The paper also addresses the challenges faced in deploying deep learning models in clinical settings, such as the need for large annotated datasets and the importance of model explainability. It discusses various preprocessing techniques, including Contrast Limited Adaptive Histogram Equalization (CLAHE) and Histogram of Oriented Gradients (HOG), which improve image quality and enhance model robustness against overfitting. The findings underscore the potential of hybrid models that combine the feature extraction capabilities of ViTs with the classification strengths of SVMs and Random Forests, ultimately leading to improved diagnostic accuracy and generalizability in brain tumor detection.

Limitations

The section on limitations highlights several challenges associated with the Parallel Model Integration technique, despite its high predictive performance. The simultaneous operation of two deep networks on a single image significantly increases computational costs, GPU memory usage, training duration, and inference time, which can be prohibitive for smaller clinics and mobile health systems with limited resources. Additionally, the dual-model setup may lead to feature redundancy and overfitting without appropriate regularization, while the complexity of managing multiple synchronously trained models and hyperparameter optimization further complicates the implementation.

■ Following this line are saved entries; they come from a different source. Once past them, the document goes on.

(* ===== verification/Cow.v ===== *)
(** * Copy on write (from_existed_user, handle_cow_fault)

    fork shares every frame between parent and child and takes the write
    permission of private pages away on both sides; the first store to such a
    page faults, and the fault handler copies the page unless no one else holds
    it. *)

From stdpp Require Import base gmap list numbers list_numbers option fin_maps sets sorting relations.
From S2P Require Import Prelude Address FrameAllocator Machine PageTable MapArea MemorySet Space.
From S2P Require Import AddressSpace Mmap SpaceLife.

Section cow.
Context {A : Type} {FA : FrameAllocator A} {inv : A → Prop} {owned : A → Z → Prop} {avail : A → nat}.
Context `{HFS : !FrameAllocatorSpec A inv owned avail}.
Context {F : Type}.
Implicit Types (s : machine A) (pt : PageTable) (lbl : gmap Z node) (am D : gmap Z Z).
Implicit Types (a b : MapArea F) (l : list (MapArea F)) (ms : MemorySet F) (ext : Z → nat).

#[local] Abbreviation sp_step := (sp_step (owned:=owned) (avail:=avail)).
#[local] Abbreviation sp_core := (sp_core (inv:=inv) (owned:=owned)).
#[local] Abbreviation ms_inv := (ms_inv (inv:=inv) (owned:=owned)).
(* ===== verification/UserCopySafe.v ===== *)
(** * What the copy routines give a system call

    On a well-formed space, a copy from or to user memory resolves lazy and
    copy-on-write pages on the way and is, for the program, a plain read or
    write of its bytes. *)

From stdpp Require Import base gmap list numbers list_numbers option fin_maps sets sorting strings.
From S2P Require Import Prelude Errno Address FrameAllocator Machine PageTable UserMem MapArea MemorySet Space.
From S2P Require Import AddressSpace Mmap SpaceLife Cow Fork Demand UserCopy.

Lemma contains_lor_W fl i : 0 <= i → i ≠ 2 → contains (Z.lor fl PTE_W) (Z.shiftl 1 i) = contains fl (Z.shiftl 1 i).
Proof.
  intros Hi Hne. rewrite !contains_bit, Z.lor_spec by done. change PTE_W with (2 ^ 2).
  rewrite Z.pow2_bits_false by lia. by rewrite orb_false_r.
Qed.

Lemma contains_W_lor fl : contains (Z.lor fl PTE_W) PTE_W = true.
Proof.
  change PTE_W with (Z.shiftl 1 2). rewrite contains_bit, Z.lor_spec by done.
  change (Z.shiftl 1 2) with (2 ^ 2). rewrite Z.pow2_bits_true by lia. by rewrite orb_true_r.
Qed.

Lemma readable_flag e : PageTableEntry_readable e = contains (PageTableEntry_flags e) PTE_R.
Proof.
  rewrite readable_bit. change PTE_R with (Z.shiftl 1 1). rewrite contains_bit by lia.
  by rewrite PTE_flags_bit by lia.
Qed.

Lemma page_of_low va : 0 <= va < 2 ^ 38 → page_of va = va / PAGE_SIZE.
Proof.
  intros Hva. rewrite page_of_div. apply Z.mod_small.
  unfold PAGE_SIZE. split; [apply Z.div_pos|apply Z.div_lt_upper_bound]; lia.
Qed.

Lemma user_vpn_low va : 0 <= va < 2 ^ 38 → user_vpn (va / PAGE_SIZE).
Proof. intros Hva. rewrite <- page_of_low by done. by apply page_of_user. Qed.
(* ===== verification/Pipe.v ===== *)
(** * Pipes (os/src/fs/pipe.rs)

    A ring buffer shared by a read end and a write end.  The buffer is shown to
    be a first-in first-out queue of bytes; the file operations are shown to
    block, fail and succeed as a pipe should. *)

From stdpp Require Import base list numbers option.
From S2P Require Import Prelude.
#[local] Open Scope nat_scope.

(** ** The ring buffer *)

Definition DEFAULT_PIPE_CAPACITY : nat := 4096.

Record PipeBuffer : Type := mkPipe {
  buf : list Z;
  head : nat;
  tail : nat;
  plen : nat;
  read_open : bool;
  write_open : bool;
}.

Definition PipeBuffer_new (capacity : nat) : PipeBuffer :=
  mkPipe (replicate (Nat.max capacity 1) 0%Z) 0 0 0 true true.

Definition capacity (p : PipeBuffer) : nat := length (buf p).

Fixpoint read_into_loop (fuel : nat) (p : PipeBuffer) (out : list Z) (read : nat)
    : looped (PipeBuffer * list Z * nat) :=
  if (read <? length out) && (0 <? plen p) then
    match fuel with
    | O => OutOfFuel
    | S fuel =>
        let cap := capacity p in
        let chunk := Nat.min (Nat.min (cap - head p) (plen p)) (length out - read) in
        let out := splice read (take chunk (drop (head p) (buf p))) out in
        let p := mkPipe (buf p) ((head p + chunk) mod cap) (tail p) (plen p - chunk)
                   (read_open p) (write_open p) in
        read_into_loop fuel p out (read + chunk)
    end
  else Finished (p, out, read).

(** At most two iterations: up to the end of the buffer, and from its start. *)
Definition read_into (p : PipeBuffer) (out : list Z) : looped (PipeBuffer * list Z * nat) :=
  read_into_loop 2 p out 0.

Fixpoint write_from_loop (fuel : nat) (p : PipeBuffer) (data : list Z) (written : nat)
    : looped (PipeBuffer * nat) :=
  if (written <? length data) && (plen p <? capacity p) then
    match fuel with
    | O => OutOfFuel
    | S fuel =>
        let cap := capacity p in
        let space := cap - plen p in
        let chunk := Nat.min (Nat.min (cap - tail p) space) (length data - written) in
        let b := splice (tail p) (take chunk (drop written data)) (buf p) in
        let p := mkPipe b (head p) ((tail p + chunk) mod cap) (plen p + chunk)
                   (read_open p) (write_open p) in
        write_from_loop fuel p data (written + chunk)
    end
  else Finished (p, written).

Definition write_from (p : PipeBuffer) (data : list Z) : looped (PipeBuffer * nat) :=
  write_from_loop 2 p data 0.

Moreover, while self-attention mechanisms offer a balance between interpretability and efficiency, they generally underperform in image classification compared to feature fusion models, which provide faster processing at lower costs. The paper also notes specific inaccuracies in tumor detection, as illustrated in the figures, where low-contrast tumor areas or anatomical features can be misclassified due to limitations in the shared feature space of the parallel models. These issues may stem from dataset size, noise, and the absence of outlier instances during training, compounded by the lack of localized attention mechanisms that could enhance the model’s ability to capture critical textures necessary for accurate classification.